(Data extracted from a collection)
►
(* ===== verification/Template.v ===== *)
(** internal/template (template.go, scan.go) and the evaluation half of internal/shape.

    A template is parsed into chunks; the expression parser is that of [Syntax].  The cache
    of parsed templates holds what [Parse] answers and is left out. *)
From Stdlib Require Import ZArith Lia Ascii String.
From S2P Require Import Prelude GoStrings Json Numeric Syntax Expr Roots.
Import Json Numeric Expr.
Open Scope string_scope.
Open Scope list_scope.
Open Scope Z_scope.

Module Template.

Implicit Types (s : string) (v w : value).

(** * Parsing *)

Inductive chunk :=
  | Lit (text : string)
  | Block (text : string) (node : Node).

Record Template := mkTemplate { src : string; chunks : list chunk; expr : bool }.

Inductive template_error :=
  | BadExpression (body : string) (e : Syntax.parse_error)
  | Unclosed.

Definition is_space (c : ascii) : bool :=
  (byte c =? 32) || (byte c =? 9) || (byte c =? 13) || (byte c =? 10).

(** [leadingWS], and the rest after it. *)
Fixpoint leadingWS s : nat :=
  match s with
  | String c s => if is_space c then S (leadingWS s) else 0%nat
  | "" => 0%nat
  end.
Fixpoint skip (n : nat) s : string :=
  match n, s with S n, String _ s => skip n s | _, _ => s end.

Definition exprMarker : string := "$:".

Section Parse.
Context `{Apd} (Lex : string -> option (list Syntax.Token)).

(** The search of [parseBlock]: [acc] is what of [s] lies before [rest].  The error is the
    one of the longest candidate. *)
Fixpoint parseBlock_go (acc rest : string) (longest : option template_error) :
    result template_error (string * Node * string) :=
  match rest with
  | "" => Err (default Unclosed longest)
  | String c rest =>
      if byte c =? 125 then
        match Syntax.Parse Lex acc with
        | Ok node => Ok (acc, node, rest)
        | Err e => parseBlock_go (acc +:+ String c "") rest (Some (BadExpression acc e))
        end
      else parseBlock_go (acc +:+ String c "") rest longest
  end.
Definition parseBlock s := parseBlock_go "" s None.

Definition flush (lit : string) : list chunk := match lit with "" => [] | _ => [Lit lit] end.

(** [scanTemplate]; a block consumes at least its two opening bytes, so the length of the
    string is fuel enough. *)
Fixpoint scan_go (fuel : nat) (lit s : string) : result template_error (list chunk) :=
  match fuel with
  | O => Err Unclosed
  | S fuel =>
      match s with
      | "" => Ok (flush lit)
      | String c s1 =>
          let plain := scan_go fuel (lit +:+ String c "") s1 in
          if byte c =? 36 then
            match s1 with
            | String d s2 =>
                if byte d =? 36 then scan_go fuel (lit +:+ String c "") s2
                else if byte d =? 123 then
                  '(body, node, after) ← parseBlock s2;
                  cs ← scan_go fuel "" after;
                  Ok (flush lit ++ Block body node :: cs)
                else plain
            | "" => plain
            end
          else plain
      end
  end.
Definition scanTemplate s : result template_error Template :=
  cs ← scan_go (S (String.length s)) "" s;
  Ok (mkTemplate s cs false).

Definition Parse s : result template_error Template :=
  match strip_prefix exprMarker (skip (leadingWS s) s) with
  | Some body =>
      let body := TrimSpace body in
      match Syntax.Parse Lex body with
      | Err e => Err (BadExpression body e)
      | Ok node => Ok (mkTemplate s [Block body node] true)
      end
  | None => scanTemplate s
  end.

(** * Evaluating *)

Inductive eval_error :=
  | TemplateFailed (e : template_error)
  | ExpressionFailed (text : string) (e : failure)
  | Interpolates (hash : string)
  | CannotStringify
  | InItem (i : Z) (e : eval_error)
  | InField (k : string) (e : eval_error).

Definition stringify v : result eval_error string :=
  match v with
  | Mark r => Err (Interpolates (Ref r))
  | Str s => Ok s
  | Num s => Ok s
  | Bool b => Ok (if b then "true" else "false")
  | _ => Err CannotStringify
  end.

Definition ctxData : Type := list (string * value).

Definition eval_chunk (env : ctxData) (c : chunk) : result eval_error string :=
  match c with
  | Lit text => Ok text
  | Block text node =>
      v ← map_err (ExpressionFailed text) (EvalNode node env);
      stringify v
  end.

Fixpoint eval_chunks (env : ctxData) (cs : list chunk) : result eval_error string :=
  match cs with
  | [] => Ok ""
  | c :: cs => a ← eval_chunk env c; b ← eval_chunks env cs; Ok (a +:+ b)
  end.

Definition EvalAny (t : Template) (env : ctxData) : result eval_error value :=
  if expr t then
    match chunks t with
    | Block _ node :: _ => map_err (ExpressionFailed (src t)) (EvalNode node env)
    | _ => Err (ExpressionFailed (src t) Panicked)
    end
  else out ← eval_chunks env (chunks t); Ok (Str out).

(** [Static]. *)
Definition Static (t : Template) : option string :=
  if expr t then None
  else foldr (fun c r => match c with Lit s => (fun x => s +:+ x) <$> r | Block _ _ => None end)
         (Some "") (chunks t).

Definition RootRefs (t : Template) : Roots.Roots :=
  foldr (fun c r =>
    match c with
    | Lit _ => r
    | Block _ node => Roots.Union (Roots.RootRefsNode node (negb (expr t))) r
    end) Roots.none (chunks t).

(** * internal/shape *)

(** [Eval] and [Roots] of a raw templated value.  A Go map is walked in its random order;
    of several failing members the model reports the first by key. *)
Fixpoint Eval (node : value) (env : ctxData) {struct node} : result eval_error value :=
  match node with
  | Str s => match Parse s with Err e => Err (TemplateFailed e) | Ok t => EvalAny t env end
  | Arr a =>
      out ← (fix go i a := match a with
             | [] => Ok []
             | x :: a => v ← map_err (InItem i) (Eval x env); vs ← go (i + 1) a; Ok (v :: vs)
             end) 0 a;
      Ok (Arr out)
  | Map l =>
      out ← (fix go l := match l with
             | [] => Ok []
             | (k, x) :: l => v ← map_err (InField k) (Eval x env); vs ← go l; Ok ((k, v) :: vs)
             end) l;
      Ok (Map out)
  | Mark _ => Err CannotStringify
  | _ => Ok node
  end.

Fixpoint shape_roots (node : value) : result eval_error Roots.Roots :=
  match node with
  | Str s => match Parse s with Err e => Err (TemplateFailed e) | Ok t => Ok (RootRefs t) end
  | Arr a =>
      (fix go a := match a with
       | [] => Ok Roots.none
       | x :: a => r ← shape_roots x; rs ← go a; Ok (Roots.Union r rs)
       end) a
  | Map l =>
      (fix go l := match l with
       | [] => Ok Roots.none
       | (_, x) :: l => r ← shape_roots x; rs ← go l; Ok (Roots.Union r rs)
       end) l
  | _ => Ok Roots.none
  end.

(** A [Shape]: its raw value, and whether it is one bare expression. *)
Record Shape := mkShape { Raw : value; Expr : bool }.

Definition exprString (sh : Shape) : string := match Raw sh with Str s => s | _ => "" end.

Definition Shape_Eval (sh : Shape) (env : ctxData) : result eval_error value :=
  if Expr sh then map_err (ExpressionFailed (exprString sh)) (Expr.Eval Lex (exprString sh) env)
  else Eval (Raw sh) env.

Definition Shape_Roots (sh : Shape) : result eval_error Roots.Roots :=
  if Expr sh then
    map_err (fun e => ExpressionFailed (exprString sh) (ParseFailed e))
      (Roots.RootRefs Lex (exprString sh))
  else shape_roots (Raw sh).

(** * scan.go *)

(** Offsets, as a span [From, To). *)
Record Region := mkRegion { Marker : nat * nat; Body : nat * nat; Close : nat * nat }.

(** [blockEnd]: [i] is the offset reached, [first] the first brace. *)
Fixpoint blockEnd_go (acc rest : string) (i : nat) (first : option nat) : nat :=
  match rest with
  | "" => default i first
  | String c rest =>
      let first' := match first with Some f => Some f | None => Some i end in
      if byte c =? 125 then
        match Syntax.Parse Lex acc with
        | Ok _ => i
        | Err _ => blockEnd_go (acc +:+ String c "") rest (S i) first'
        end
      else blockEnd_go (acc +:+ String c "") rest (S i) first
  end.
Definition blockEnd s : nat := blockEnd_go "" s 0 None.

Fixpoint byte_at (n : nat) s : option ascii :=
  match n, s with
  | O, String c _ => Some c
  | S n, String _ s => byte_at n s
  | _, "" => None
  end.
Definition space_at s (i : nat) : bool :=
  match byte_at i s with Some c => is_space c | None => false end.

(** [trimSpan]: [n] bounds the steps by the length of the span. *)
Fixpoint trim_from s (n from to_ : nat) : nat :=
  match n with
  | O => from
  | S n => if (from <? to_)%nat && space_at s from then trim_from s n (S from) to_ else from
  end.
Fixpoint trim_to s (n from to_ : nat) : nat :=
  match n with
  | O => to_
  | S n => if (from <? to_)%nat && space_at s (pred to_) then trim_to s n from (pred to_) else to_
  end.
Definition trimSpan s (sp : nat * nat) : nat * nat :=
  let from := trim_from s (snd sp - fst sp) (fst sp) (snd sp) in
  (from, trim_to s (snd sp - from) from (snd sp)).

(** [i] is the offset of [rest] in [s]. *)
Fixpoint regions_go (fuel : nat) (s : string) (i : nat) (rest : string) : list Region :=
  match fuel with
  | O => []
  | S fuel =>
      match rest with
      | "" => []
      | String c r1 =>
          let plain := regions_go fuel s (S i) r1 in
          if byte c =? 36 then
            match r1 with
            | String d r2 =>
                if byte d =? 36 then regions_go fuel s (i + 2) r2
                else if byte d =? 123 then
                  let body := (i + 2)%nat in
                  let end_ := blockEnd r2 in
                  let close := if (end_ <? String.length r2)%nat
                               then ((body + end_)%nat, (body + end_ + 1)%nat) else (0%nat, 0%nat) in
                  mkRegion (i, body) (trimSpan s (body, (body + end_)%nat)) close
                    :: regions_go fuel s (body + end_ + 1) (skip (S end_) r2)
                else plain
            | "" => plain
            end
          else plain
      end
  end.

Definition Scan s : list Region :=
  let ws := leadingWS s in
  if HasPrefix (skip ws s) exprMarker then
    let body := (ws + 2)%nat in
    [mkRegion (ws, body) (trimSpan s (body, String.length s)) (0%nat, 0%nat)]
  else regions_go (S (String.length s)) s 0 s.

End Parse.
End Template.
◄
* **Task directions**: When you reach the line holding "c _ => Some c" in the records above, begin reproducing exactly, stop after the line holding "if byte d =? 36 then regions_go", and output nothing else.

* **Reply to the exercise**:
  | O, String c _ => Some c
  | S n, String _ s => byte_at n s
  | _, "" => None
  end.
Definition space_at s (i : nat) : bool :=
  match byte_at i s with Some c => is_space c | None => false end.

(** [trimSpan]: [n] bounds the steps by the length of the span. *)
Fixpoint trim_from s (n from to_ : nat) : nat :=
  match n with
  | O => from
  | S n => if (from <? to_)%nat && space_at s from then trim_from s n (S from) to_ else from
  end.
Fixpoint trim_to s (n from to_ : nat) : nat :=
  match n with
  | O => to_
  | S n => if (from <? to_)%nat && space_at s (pred to_) then trim_to s n from (pred to_) else to_
  end.
Definition trimSpan s (sp : nat * nat) : nat * nat :=
  let from := trim_from s (snd sp - fst sp) (fst sp) (snd sp) in
  (from, trim_to s (snd sp - from) from (snd sp)).

(** [i] is the offset of [rest] in [s]. *)
Fixpoint regions_go (fuel : nat) (s : string) (i : nat) (rest : string) : list Region :=
  match fuel with
  | O => []
  | S fuel =>
      match rest with
      | "" => []
      | String c r1 =>
          let plain := regions_go fuel s (S i) r1 in
          if byte c =? 36 then
            match r1 with
            | String d r2 =>
                if byte d =? 36 then regions_go fuel s (i + 2) r2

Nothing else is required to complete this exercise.